AD DIRIYAH: British reality TV star Tommy Fury beat American YouTuber Jake Paul on points Sunday in a boxing spectacle intended to boost Saudi Arabia’s reputation as a top-flight fight destination.
Despite suffering a knockdown in the eighth and final round of the cruiserweight contest, Fury won a split decision to the delight of Saudi fans, who shouted “Let’s go Tommy” in the closing stages.
Addressing the crowd through tears afterwards, Fury — who is the half-brother of heavyweight champion Tyson Fury, but better known for his turn on the dating show Love Island — declared he had “made my own legacy” with the win.
Paul, who calls himself “The Problem Child”, drew loud boos with his post-fight claim that he “got sick really bad twice in this camp” and “injured my arm”, though he added he was “not making excuses”.
“I couldn’t get my momentum going like I wanted to and I just felt kind of flat,” he said.
A triumphant Fury, for his part, boasted that he “showed everybody that I ain’t scared of no one and I can cut it in the big dance.”
Paul first gained fame and millions of followers on the now-defunct social media platform Vine and also YouTube before pivoting to boxing about five years ago.
His 6-0 record heading into Sunday’s fight, including four knockouts, had come against a ragtag group of opponents that included another YouTuber and three mixed martial arts fighters.
He was out to bolster his credibility against Fury, who was likewise undefeated, though his past opponents were also hardly household names.
The two men’s unusual backgrounds have led many observers to question whether either should be taken seriously.
Saudi officials nevertheless pitched Sunday’s event as a sign of the kingdom’s growing clout in the boxing world.
– ‘Sportswashing’ allegations –
It built on a 2019 fight billed as the “Clash on the Dunes”, in which Anthony Joshua reclaimed his world heavyweight crown from Andy Ruiz, the first time a world heavyweight title fight had been staged in Saudi Arabia.
Last year Joshua lost in a split decision to Ukraine’s Oleksandr Usyk in the “Rage on the Red Sea” in Jeddah.
The crowd Sunday included former heavyweight champion Mike Tyson, comedian Kevin Hart and Cristiano Ronaldo, who is now playing club football in Saudi Arabia.
Saudi officials say there has been a surge of domestic interest in boxing in recent years, with the number of boxing gyms rising from seven to 59.

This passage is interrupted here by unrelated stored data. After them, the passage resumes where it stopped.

(** The pages of the table, at most [fuel] of them. *)
Fixpoint list_pages (fuel : nat) (prefix : string) (start_key : option Item) (rows : list ListedScore) :
    lambda (list ListedScore) :=
  match fuel with
  | O => result (Err (Message "score list exceeds the page limit"))
  | S fuel =>
      '(items, last_evaluated_key) ← scan_page prefix start_key;
      let rows := rows ++ omap listed_score_from_item items in
      match last_evaluated_key with
      | None => mret (sort_listed_scores rows)
      | Some key => list_pages fuel prefix (Some key) rows
      end
  end.
Definition list_scores (network : RuntimeNetwork HttpRpc) : lambda (list ListedScore) :=
  list_pages MAX_SCORE_LIST_PAGES
    (to_decimal (sn_chain_id (rn_score network)) +:+ "#" +:+ address_to_string (rn_registry network) +:+ "#")
    None [].

Definition key_of (network : RuntimeNetwork HttpRpc) (account : Address) : string :=
  checkpoint_key (sn_chain_id (rn_score network)) (rn_registry network) account.
(** The row of the account, decoded. *)
Definition stored_of_item (item : Item) : outcome LambdaError (option StoredCheckpoint) :=
  match item !! "payload" with
  | None => Ok None
  | Some payload_value =>
      payload ← ok_or (as_s payload_value) (Message "invalid checkpoint payload");
      _ ← bail_if (MAX_CHECKPOINT_BYTES <? str_len payload) (Message "checkpoint payload exceeds size limit");
      version ← ok_or (value ← item !! "version"; as_n value) (Message "checkpoint version missing");
      version ← ok_or (parse_u64 version) ParseError;
      '(checkpoint, snapshot, snapshot_epoch) ← decode_checkpoint_payload payload;
      Ok (Some (mkStoredCheckpoint checkpoint snapshot snapshot_epoch (last_refresh_of item) version))
  end.
Definition load (network : RuntimeNetwork HttpRpc) (account : Address) : lambda (option StoredCheckpoint) :=
  item ← get_item (key_of network account);
  match item with Some item => result (stored_of_item item) | None => mret None end.

Definition save_request (key payload : string) (next_version cursor_block snapshot_epoch : N)
    (expected_version last_refresh_at : option N) (lease : Lease) (now : N) : UpdateRequest := {|
  ur_key := key;
  ur_update := mkUpdateExpression
    ([("payload", ":payload"); ("#version", ":version"); ("cursorBlock", ":cursor"); ("snapshotEpoch", ":epoch");
      ("leaseUntil", ":zero"); ("retryAfter", ":zero")] ++
     match last_refresh_at with Some _ => [("lastRefreshAt", ":refresh")] | None => [] end)
    ["expiresAt"] [];
  ur_condition :=
    And (And (And (Compare "generation" "=" ":generation") (Compare "leaseUntil" ">" ":now"))
             (Compare "snapshotGeneration" "=" ":epoch"))
        (Group (version_condition "#version" expected_version));
  ur_names := [("#version", "version")];
  ur_values := [(":payload", AvS payload); (":version", number_value next_version);
                (":cursor", number_value cursor_block); (":epoch", number_value snapshot_epoch); (":zero", AvN "0");
                (":generation", number_value (generation lease)); (":now", number_value now)] ++
               expected_value expected_version ++
               match last_refresh_at with Some refresh => [(":refresh", number_value refresh)] | None => [] end;
  ur_all_new := false
|}.
Definition save (network : RuntimeNetwork HttpRpc) (account : Address) (checkpoint : UserCheckpoint)
    (snapshot : CachedInsuranceScoreSnapshot) (snapshot_epoch cursor_block : N)
    (expected_version last_refresh_at : option N) (lease : Lease) : lambda bool :=
  payload ← result (ok_or (persisted_to_string
                             (mkPersistedCheckpoint checkpoint (Some snapshot) (Some snapshot_epoch))) JsonError);
  _ ← result (bail_if (MAX_CHECKPOINT_BYTES <? str_len payload) (Message "checkpoint payload exceeds size limit"));
  next_version ← result (ok_or (checked_add (default 0 expected_version) 1) (Message "checkpoint version overflow"));
  now ← now_seconds;
  reply ← update_item (save_request (key_of network account) payload next_version cursor_block snapshot_epoch
                         expected_version last_refresh_at lease now);
  mret (match reply with Some _ => true | None => false end).
End Rows.

(* ------------------------------------------------------------------ *)
(** ** Calculating a score *)

Definition token_score_json (score : TokenScoreSnapshot) : Value :=
  VObject [("token", VString (ts_token score)); ("balance", VString (ts_balance score));
    ("grossEarnedScore", VString (ts_gross_earned_score score));
    ("grossScorePerSecond", VString (ts_gross_score_per_second score))].
Definition score_snapshot_json (s : CachedInsuranceScoreSnapshot) : Value :=
  VObject [("snapshotVersion", VNumber (PosInt (cs_snapshot_version s))); ("network", VString (cs_network s));
    ("chainId", VString (cs_chain_id s)); ("registry", VString (cs_registry s)); ("account", VString (cs_account s));
    ("referenceBlock", VString (cs_reference_block s)); ("referenceBlockHash", VString (cs_reference_block_hash s));
    ("scoreCutoffBlock", VString (cs_score_cutoff_block s));
    ("scoreCutoffBlockHash", VString (cs_score_cutoff_block_hash s));
    ("minHoldingRequired", VString (cs_min_holding_required s));
    ("snapshotTimestamp", VString (cs_snapshot_timestamp s));
    ("grossEarnedScore", VString (cs_gross_earned_score s));
    ("maturedGrossEarnedScore", VString (cs_matured_gross_earned_score s));
    ("scoreSpent", VString (cs_score_spent s)); ("availableScore", VString (cs_available_score s));
    ("grossScorePerSecond", VString (cs_gross_score_per_second s));
    ("maturingScorePerSecond", VString (cs_maturing_score_per_second s));
    ("tokenScores", VArray (map token_score_json (cs_token_scores s)));
    ("scoredTokens", VArray (map VString (cs_scored_tokens s)));
    ("logRequests", VString (cs_log_requests s)); ("cacheStatus", VString (cs_cache_status s))].
(** A stored snapshot, served: its status is the request's and it cost no logs. *)
Definition served_as (status : string) (s : CachedInsuranceScoreSnapshot) : CachedInsuranceScoreSnapshot := {|
  cs_snapshot_version := cs_snapshot_version s; cs_network := cs_network s; cs_chain_id := cs_chain_id s;
  cs_registry := cs_registry s; cs_account := cs_account s; cs_reference_block := cs_reference_block s;
  cs_reference_block_hash := cs_reference_block_hash s; cs_score_cutoff_block := cs_score_cutoff_block s;
  cs_score_cutoff_block_hash := cs_score_cutoff_block_hash s; cs_min_holding_required := cs_min_holding_required s;
  cs_snapshot_timestamp := cs_snapshot_timestamp s; cs_gross_earned_score := cs_gross_earned_score s;
  cs_matured_gross_earned_score := cs_matured_gross_earned_score s; cs_score_spent := cs_score_spent s;
  cs_available_score := cs_available_score s; cs_gross_score_per_second := cs_gross_score_per_second s;
  cs_maturing_score_per_second := cs_maturing_score_per_second s; cs_token_scores := cs_token_scores s;
  cs_scored_tokens := cs_scored_tokens s; cs_log_requests := "0"; cs_cache_status := status
|}.

Definition stale_checkpoint (error : IncrementalScoreError) : bool :=
  match error with
  | Malformed _ | TokenMismatch | DecimalsMismatch | RateHistoryMismatch | RetroactiveRate | CursorRollback
  | CheckpointIdentity | CheckpointBlockHash => true
  | _ => false
  end.
Definition unavailable_checkpoint_history (error : IncrementalScoreError) : bool :=
  match error with
  | IsChain (ChainRpc (JsonRpc code message)) =>
      (code =? -32000)%Z && str_contains "historical state" (to_ascii_lowercase message) &&
      str_contains "not available" (to_ascii_lowercase message)
  | _ => false
  end.
Definition deferred_score (stored : option StoredCheckpoint) (status : string) :
    outcome LambdaError CalculatedScore :=
  match stored ≫= sto_snapshot with
  | Some snapshot =>
      if cs_snapshot_version snapshot =? SCORE_SNAPSHOT_VERSION
      then Ok (mkCalculatedScore (score_snapshot_json (served_as status snapshot)) 0)
      else Err (Message "score work deferred; retry later")
  | None => Err (Message "score work deferred; retry later")
  end.

Section Calculate.
Context `{HexCrate, ScoreJson} {HttpRpc : Type} (app : App HttpRpc).

(** The stored snapshot, if it answers the request. *)
Definition cached_snapshot (stored : option StoredCheckpoint) (epoch now : N) (force_refresh : bool) :
    option CachedInsuranceScoreSnapshot :=
  value ← stored;
  if is_current_daily_snapshot (sto_snapshot_epoch value)
       (match sto_snapshot value with Some s => cs_snapshot_version s | None => 0 end) epoch &&
     (negb force_refresh || refresh_throttled (sto_last_refresh_at value) now)
  then sto_snapshot value else None.

(** The block the score is taken at. *)
Definition reference_block (network : RuntimeNetwork HttpRpc) (epoch : N) (finalized : BlockAnchor)
    (force_refresh : bool) : lambda BlockAnchor :=
  let chain := sn_chain_id (rn_score network) in
  if force_refresh then mret finalized
  else
    reference_number ← at_or_before_on chain (saturating_sub epoch 1) (ba_number finalized);
    existed ← existed_on chain (rn_registry network) reference_number;
    if (existed : bool) then by_number_on chain reference_number else mret finalized.

(** The replay from the stored checkpoint, or from nothing when that is unusable. *)
Definition compute (network : RuntimeNetwork HttpRpc) (account : Address) (reference : BlockAnchor)
    (stored : option StoredCheckpoint) : lambda (CachedInsuranceScoreSnapshot * UserCheckpoint) :=
  let at_ previous := OnChain (sn_chain_id (rn_score network))
                        (ComputeIncremental (rn_score network) (rn_registry network) account reference previous) in
  computed ← request (at_ (sto_checkpoint <$> stored)) Ok;
  match computed with
  | Ok value => mret value
  | Err error =>
      if match stored with Some _ => true | None => false end &&
         (stale_checkpoint error || unavailable_checkpoint_history error)
      then request (at_ None) (fun r => map_err LambdaScore r)
      else result (Err (LambdaScore error))
  | Panic s => result (Panic s)
  end.

(** What follows the lease. *)
Definition replay (network : RuntimeNetwork HttpRpc) (account : Address) (force_refresh : bool)
    (now epoch cache_max_age : N) (stored : option StoredCheckpoint) (lease : Lease) : lambda CalculatedScore :=
  reserved_at ← now_seconds;
  reserved ← reserve_budget app reserved_at;
  if negb reserved then result (deferred_score stored "work-throttled")
  else
    finalized ← finalized_on (sn_chain_id (rn_score network));
    if negb (bool_decide (completed_utc_epoch (ba_timestamp finalized) = Some epoch))
    then result (deferred_score stored "updating")
    else
      reference ← reference_block network epoch finalized force_refresh;
      '(snapshot, checkpoint) ← compute network account reference stored;
      cursor_block ← result (ok_or (parse_u64 (cs_reference_block snapshot)) ParseError);
      saved ← save network account checkpoint snapshot epoch cursor_block (sto_version <$> stored)
                (if force_refresh then Some now else None) lease;
      if (saved : bool)
      then mret (mkCalculatedScore (score_snapshot_json snapshot) (if force_refresh then 0 else cache_max_age))
      else
        latest ← load network account;
        result (deferred_score latest "updating").

Definition calculate_inner (network : RuntimeNetwork HttpRpc) (account : Address) (force_refresh : bool) :
    lambda CalculatedScore :=
  now ← now_seconds;
  epoch ← result (ok_or (completed_utc_epoch now) (Message "score clock predates first UTC day"));
  let cache_max_age := daily_cache_max_age epoch now in
  stored ← load network account;
  match cached_snapshot stored epoch now force_refresh with
  | Some snapshot =>
      mret (mkCalculatedScore
              (score_snapshot_json (served_as (if force_refresh then "refresh-throttled" else "daily-hit") snapshot))
              (if force_refresh then 0 else cache_max_age))
  | None =>
      lease ← acquire app (key_of network account) epoch (sto_version <$> stored) now;
      match lease with
      | None => latest ← load network account; result (deferred_score latest "updating")
      | Some lease => replay network account force_refresh now epoch cache_max_age stored lease
      end
  end.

Their goal is to have 500,000 boxers in the kingdom by 2030.
They have gloated about being able to stage the Paul-Fury clash after previous attempts to hold it in the United States fell through.
“Paul versus Fury has taken a long time and it has finally been made, which is significant for the landscape of boxing in Saudi Arabia,” Prince Khalid bin Abdulaziz told a pre-match press conference.
“We knew we wanted to stage this fight. We knew its potential and knew we could overcome challenges to make it happen.”
Saudi fighters Ziyad Almaayouf, who made his professional debut at “Rage on the Red Sea”, and Ragad Al Naimi, the kingdom’s first female professional boxer, were both victorious in undercard matches on Sunday.
Saudi Arabia’s boxing push has fuelled allegations of “sportswashing”, or the use of athletics to distract from human rights abuses.
But Paul downplayed the issue in an interview with AFP.
“I take things at face value for how I experience them,” he said.
“I think there’s a lot of judgement online about everyone — people these days, celebrities, countries and so on and so forth — but I’ve had nothing but great experiences.”